Our cohort comprised 342 adult patients with a confirmed diagnosis of SM (mean age 53.0, range 19.7-94.9 years; males 40.9%). The distribution of WHO-defined subtypes of SM included ISM (n=207; 60.5%), SSM (n=19; 5.6%), ASM (n=37; 10.8%), SM-AHN (n=75; 21.9%), and MCL (n=4; 1.2%). In SM-AHN, the most common hematologic neoplasms were MDS (n=23; 30.7% of SM-AHN) and CMML (n=17; 22.7%). Additional myeloid malignancies included AML (n=8; 10.7%) and ET (n=3; 4.0%), and lymphoid malignancies included MM (n=7; 9.3%), CLL (n=4; 5.3%) and ALL (n=1; 1.3%). The mean age at diagnosis was significantly higher for AdvSM subtypes compared to nonAdvSM (60.8 vs 49.0 years, p<0.001). Advanced vs. non-advanced lab findings were significantly different for tryptase (154.0 vs. 83.2 ng/mL, p<0.001); hemoglobin (11.1 vs. 13.5 g/dL, p<0.001); WBC (14.2 vs. 7.2 × 10⁹/L, p=0.026); platelets (222.8 vs. 268.1 × 10⁹/L, p=0.034); albumin (4.2 vs. 4.5 g/dL, p<0.001); absolute neutrophil count (6.7 vs. 4.4 × 10⁹/L, p=0.001); lactate dehydrogenase (412.1 vs. 311.4 IU/L, p<0.001); uric acid (6.0 vs. 5.1 mg/dL, p<0.001); and alkaline phosphatase (228.1 vs. 92.5 IU/L, p<0.001), respectively.Blasts constituted 5.3% of the bone marrow in AdvSM patients vs. 1.4% in nonAdvSM (p=0.002). Cutaneous involvement was observed in 43.1% of AdvSM patients compared to 66.8% of nonAdvSM (p<0.001). Skeletal involvement (osteolytic lesions or fractures) was identified in 89/333 (26.7%) of SM patients with available data. Bone pain was reported in 119/330 (36.1%) SM patients. Hepatosplenomegaly and lymphadenopathy were observed in 85/220 (38.6%) and 16/141 (11.3%) SM patients, respectively, based on physical examination and imaging results. 25.1% of the SM cohort had a history of anaphylaxis. Of the 239 patients with KIT mutation analyses, 153 had KIT mutations (151 had KIT D816V). Flow cytometry detected CD2 expression in 74.5% of SM patients. 174 patients received SM-targeted treatment at MDACC. Median overall survival (OS) was shortest in MCL (0.9 years), followed by ASM (6.1 years), SM-AHN (10.3 years), SSM (11.3 years), and ISM (not reached). Higher median OS for SM-AHN at MDACC may be attributed to the institution's expertise in treating associated hematologic neoplasms.

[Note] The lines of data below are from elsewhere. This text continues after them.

(* ===== verification/Coverage.v ===== *)
(** * Coverage stagnation

    Models the tracker and the proposals of [crates/hf-coverage/src/lib.rs].
    Instants are nanoseconds; each clock reading is an argument. *)
From S2P Require Import Prelude.

(** [hf_core::coverage::CoverageReport]. *)
Record CoverageReport := mkReport {
  r_run_id : string;
  edges : Z;
  blocks : Z;
  delta_edges : Z;
  r_stagnation_secs : Z;
  new_edges_files : list string;
}.

Inductive StagnationProposal := NewHarness | CustomMutator | Stop.
#[export] Instance StagnationProposal_eq_dec : EqDecision StagnationProposal.
Proof. solve_decision. Defined.

Record StagnationPolicy := mkPolicy {
  threshold_secs : Z;
  new_harness_windows : Z;
  stop_windows : Z;
}.

Record CoverageTracker := mkTracker {
  run_id : string;
  last_edges : Z;
  last_delta : Z;
  last_progress : Z;
  update_count : Z;
}.

Definition nil_uuid : string := "00000000-0000-0000-0000-000000000000".
Definition new (now : Z) : CoverageTracker := mkTracker nil_uuid 0 0 now 0.

Definition clamp_i64 (z : Z) : Z := Z.min i64_MAX (Z.max i64_MIN z).

Definition update_at (t : CoverageTracker) (report : CoverageReport) (at_ : Z) : CoverageTracker :=
  let new_edges := edges report in
  let t :=
    if (update_count t =? 0) || negb (String.eqb (run_id t) (r_run_id report))
    then mkTracker (run_id t) 0 (last_delta t) at_ 0
    else t in
  let delta := clamp_i64 (new_edges - last_edges t) in
  mkTracker (r_run_id report) new_edges delta
    (if 0 <? delta then at_ else last_progress t) (wrapping 64 (update_count t + 1)).
Definition update (t : CoverageTracker) (report : CoverageReport) (now : Z) : CoverageTracker :=
  update_at t report now.

(** [Instant::elapsed] saturates at zero. *)
Definition elapsed_secs (since now : Z) : Z := Z.max 0 (now - since) / 10 ^ 9.
Definition stagnation_secs (t : CoverageTracker) (now : Z) : Z :=
  if update_count t <=? 1 then 0 else elapsed_secs (last_progress t) now.
Definition is_stagnant (t : CoverageTracker) (threshold now : Z) : bool :=
  if update_count t <=? 1 then false else threshold <=? stagnation_secs t now.

(** [now1] is the clock when [is_stagnant] reads it, [now2] when the windows are
    counted. *)
Definition propose_action (t : CoverageTracker) (p : StagnationPolicy) (now1 now2 : Z)
    : option StagnationProposal :=
  if negb (is_stagnant t (threshold_secs p) now1) then None
  else
    let windows := stagnation_secs t now2 / Z.max (threshold_secs p) 1 in
    Some (if stop_windows p <=? windows then Stop
          else if new_harness_windows p <=? windows then NewHarness
          else CustomMutator).

(** ** Specification *)

(** A reading and the instant it was measured at. *)
Definition Reading : Type := CoverageReport * Z.
Definition run_of (r : Reading) : string := r_run_id r.1.
Definition edges_of (r : Reading) : Z := edges r.1.
Definition track (t : CoverageTracker) (rs : list Reading) : CoverageTracker :=
  fold_left (fun t '(r, a) => update_at t r a) rs t.

(** No reading has more edges than the one before it. *)
Fixpoint no_rise (l : list Reading) : Prop :=
  match l with
  | a :: ((b :: _) as l') => edges_of b <= edges_of a /\ no_rise l'
  | _ => True
  end.

(** [t] is where coverage last rose in the readings [seg]: at the last reading
    above its predecessor, or the first reading. *)
Definition last_rise (seg : list Reading) (t : Z) : Prop :=
  exists pre r post, seg = pre ++ r :: post /\ t = r.2 /\
    match list.last pre with Some q => edges_of q < edges_of r | None => True end /\
    no_rise (r :: post).

(** The readings since the run last changed. *)
Definition current_run (rs seg : list Reading) : Prop :=
  exists earlier r, rs = earlier ++ seg /\ list.last seg = Some r /\
    Forall (fun x => run_of x = run_of r) seg /\
    match list.last earlier with Some x => run_of x <> run_of r | None => True end.

Definition tier (p : StagnationProposal) : Z :=
  match p with CustomMutator => 0 | NewHarness => 1 | Stop => 2 end.

(** ** Lemmas *)
Lemma clamp_pos z : 0 < clamp_i64 z <-> 0 < z.
Proof. unfold clamp_i64, i64_MAX, i64_MIN. lia. Qed.

Lemma no_rise_snoc l x y :
  no_rise (l ++ [x]) -> edges_of y <= edges_of x -> no_rise ((l ++ [x]) ++ [y]).
Proof.
  induction l as [|a [|b l] IH]; cbn; intros Hl Hy.
  - by split.
  - destruct Hl as [? _]. by repeat split.
  - destruct Hl as [? Hl]. split; [done|]. by apply IH.
Qed.

Lemma last_rise_up seg r :
  match list.last seg with Some q => edges_of q < edges_of r | None => True end ->
  last_rise (seg ++ [r]) r.2.
Proof. intros H. by exists seg, r, []. Qed.
Lemma last_rise_flat seg t q r :
  last_rise seg t -> list.last seg = Some q -> edges_of r <= edges_of q -> last_rise (seg ++ [r]) t.
Proof.
  intros (pre & x & post & -> & -> & Hp & Hn) Hq Hr. exists pre, x, (post ++ [r]).
  split; [by rewrite <- app_assoc|]. split; [done|]. split; [done|].
  destruct post as [|y post _] using rev_ind.
  - rewrite list.last_snoc in Hq. injection Hq as <-. cbn. by split.
  - rewrite (app_comm_cons post), (app_assoc pre), list.last_snoc in Hq. injection Hq as ->.
    rewrite !app_comm_cons. by apply no_rise_snoc.
Qed.

(** What the tracker holds after readings whose current run is [seg]. *)
Record tracks (rs seg : list Reading) (t : CoverageTracker) : Prop := mkTracks {
  tr_run : current_run rs seg;
  tr_rise : last_rise seg (last_progress t);
  tr_last : exists r, list.last seg = Some r /\ run_id t = run_of r /\ last_edges t = edges_of r;
  tr_count : update_count t = zlen seg;
}.

Lemma current_run_bound rs seg : current_run rs seg -> 1 <= zlen seg <= zlen rs.
Proof.
  intros (earlier & r & -> & Hr & _). rewrite zlen_app. pose proof (zlen_nonneg earlier).
  destruct seg as [|x seg]; [done|]. rewrite zlen_cons. pose proof (zlen_nonneg seg). lia.
Qed.

Lemma restart rs r t :
  (update_count t = 0 \/ run_id t <> run_of r) -> 0 <= edges_of r ->
  match list.last rs with Some x => run_of x <> run_of r | None => True end ->
  tracks (rs ++ [r]) [r] (update_at t r.1 r.2).
Proof.
  intros Hc He Hl. unfold update_at.
  replace ((update_count t =? 0) || negb (String.eqb (run_id t) (r_run_id r.1))) with true; cbn.
  - split; [|cbn; destruct (0 <? _); by apply (last_rise_up [])| |done].
    + exists rs, r. split; [done|]. split; [done|]. split; [by repeat constructor|done].
    + by exists r.
  - symmetry. apply orb_true_iff. rewrite Z.eqb_eq, negb_true_iff, String.eqb_neq. exact Hc.
Qed.

Lemma update_tracks rs seg t r :
  tracks rs seg t -> 0 <= edges_of r -> zlen seg < 2 ^ 64 - 1 ->
  exists seg', tracks (rs ++ [r]) seg' (update_at t r.1 r.2).
Proof.
  intros [Hrun Hrise (q & Hq & Hid & Hedge) Hcount] He Hlen.
  pose proof (current_run_bound _ _ Hrun) as Hb.
  destruct (decide (run_of q = run_of r)) as [Heq|Hne].
  - exists (seg ++ [r]). unfold update_at. rewrite Hid, Hcount. change (r_run_id r.1) with (run_of r).
    rewrite Heq, String.eqb_refl, (proj2 (Z.eqb_neq (zlen seg) 0)) by lia. cbn.
    assert (Hlast : list.last (seg ++ [r]) = Some r) by apply list.last_snoc.
    split; cbn.
    + destruct Hrun as (earlier & q' & -> & Hq' & Hall & Hlt). assert (q' = q) as -> by congruence.
      exists earlier, r. rewrite <- app_assoc, <- Heq. split; [done|]. split; [done|].
      split; [apply Forall_app; split; [done|by repeat constructor]|done].
    + rewrite Hedge. destruct (0 <? clamp_i64 (edges r.1 - edges_of q)) eqn:Ed.
      * apply Z.ltb_lt, (proj1 (clamp_pos _)) in Ed. apply last_rise_up. rewrite Hq. unfold edges_of in *. lia.
      * apply Z.ltb_ge in Ed. eapply last_rise_flat; [done..|].
        pose proof (clamp_pos (edges r.1 - edges_of q)). unfold edges_of in *. lia.
    + by exists r.
    + rewrite Hcount, zlen_app. change (zlen [r]) with 1. unfold wrapping. apply Z.mod_small. lia.
  - exists [r]. apply restart; [right; congruence|done|].
    destruct Hrun as (earlier & q' & -> & Hq' & _). rewrite last_app, Hq'. congruence.
Qed.

Lemma track_tracks now rs :
  rs <> [] -> Forall (fun r => 0 <= edges_of r) rs -> zlen rs < 2 ^ 64 ->
  exists seg, tracks rs seg (track (new now) rs).
Proof.
  induction rs as [|r rs IH] using rev_ind; [done|]. intros _ [Hall [Hr _]%Forall_cons_iff]%Forall_app Hlen.
  assert (Hs : track (new now) (rs ++ [r]) = update_at (track (new now) rs) r.1 r.2).
  { unfold track. rewrite fold_left_app. by destruct r. }
  rewrite Hs.
  rewrite zlen_app in Hlen. change (zlen [r]) with 1 in Hlen.
  destruct rs as [|x rs].
  - exists [r]. apply (restart []); [by left|done|done].
  - destruct IH as [seg Hseg]; [done|done|lia|]. eapply update_tracks; [done|done|].
    pose proof (current_run_bound _ _ (tr_run _ _ _ Hseg)). lia.
Qed.

Lemma elapsed_mono t a b : a <= b -> elapsed_secs t a <= elapsed_secs t b.
Proof. intros. unfold elapsed_secs. apply Z.div_le_mono; lia. Qed.

(** ** Theorems *)

(** C11: whatever readings arrive, of whatever runs, stagnation is counted from
    the last rise of edge coverage within the current run: no proposal before a
    second reading of the run and [threshold_secs] without a rise, then the tier
    the whole windows since that rise have reached.  Until the next reading the
    tier only escalates. *)
Theorem stagnation_ladder now0 rs policy :
  rs <> [] -> Forall (fun r => 0 <= edges_of r) rs -> zlen rs < 2 ^ 64 ->
  let t := track (new now0) rs in
  exists seg rise, current_run rs seg /\ last_rise seg rise /\
    (forall now1 now2, propose_action t policy now1 now2 =
       if (zlen seg <=? 1) || (elapsed_secs rise now1 <? threshold_secs policy) then None
       else
         let windows := elapsed_secs rise now2 / Z.max (threshold_secs policy) 1 in
         Some (if stop_windows policy <=? windows then Stop
               else if new_harness_windows policy <=? windows then NewHarness else CustomMutator)) /\
    (forall now p now' p', now <= now' -> propose_action t policy now now = Some p ->
       propose_action t policy now' now' = Some p' -> tier p <= tier p').
Proof.
  intros Hne Hall Hlen t. destruct (track_tracks now0 rs Hne Hall Hlen) as [seg [Hrun Hrise _ Hcount]].
  fold t in Hrise, Hcount. exists seg, (last_progress t).
  assert (Heq : forall now1 now2, propose_action t policy now1 now2 =
       if (zlen seg <=? 1) || (elapsed_secs (last_progress t) now1 <? threshold_secs policy) then None
       else
         let windows := elapsed_secs (last_progress t) now2 / Z.max (threshold_secs policy) 1 in
         Some (if stop_windows policy <=? windows then Stop
               else if new_harness_windows policy <=? windows then NewHarness else CustomMutator)).
  { intros now1 now2. unfold propose_action, is_stagnant, stagnation_secs. rewrite Hcount.
    destruct (zlen seg <=? 1); [done|]. cbn. by rewrite <- Z.ltb_antisym. }
  do 2 (split; [done|]). split; [exact Heq|]. intros now p now' p' Hle. rewrite !Heq. cbv zeta.
  destruct (zlen seg <=? 1); [done|]. cbn [orb].
  destruct (_ <? _); [done|]. destruct (_ <? _); [done|]. intros [= <-] [= <-].
  pose proof (Z.div_le_mono _ _ (Z.max (threshold_secs policy) 1) ltac:(lia)
    (elapsed_mono (last_progress t) now now' Hle)).
  repeat (case_match; cbn); try lia.
Qed.

(** ** Witness: a run with a plateau, after another run *)
Definition sample_reading (run : string) (e at_ : Z) : Reading :=
  (mkReport run e 0 0 0 [], at_ * 10 ^ 9).
Definition sample_readings : list Reading :=
  [sample_reading "a" 50 0; sample_reading "b" 10 5; sample_reading "b" 12 10; sample_reading "b" 12 15].
Definition sample_policy : StagnationPolicy := mkPolicy 60 2 4.

Lemma stagnation_ladder_witness :
  (fun s => propose_action (track (new 0) sample_readings) sample_policy (s * 10 ^ 9) (s * 10 ^ 9))
    <$> [69; 70; 130; 250] = [None; Some CustomMutator; Some NewHarness; Some Stop] /\
  exists seg rise, current_run sample_readings seg /\ last_rise seg rise.
Proof.
  split; [vm_compute; reflexivity|].
  destruct (stagnation_ladder 0 sample_readings sample_policy) as (seg & rise & H1 & H2 & _).
  - discriminate.
  - repeat constructor; vm_compute; congruence.
  - vm_compute. reflexivity.
  - by exists seg, rise.
Defined.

Patients with systemic mastocytosis display highly variable clinical presentations and outcomes across subtypes, necessitating tailored diagnostic and therapeutic strategies. Our comprehensive analysis of a large, real-world U.S. cohort at MD Anderson highlights the importance of capturing clinical, molecular, and demographic features to better define disease heterogeneity. Establishing real-life clinical benchmarks informs risk stratification and therapeutic planning and helps identify persistent gaps in symptom control and quality of life. Incorporating patient-reported outcomes into future efforts will be key to addressing the full spectrum of unmet needs as new therapies emerge.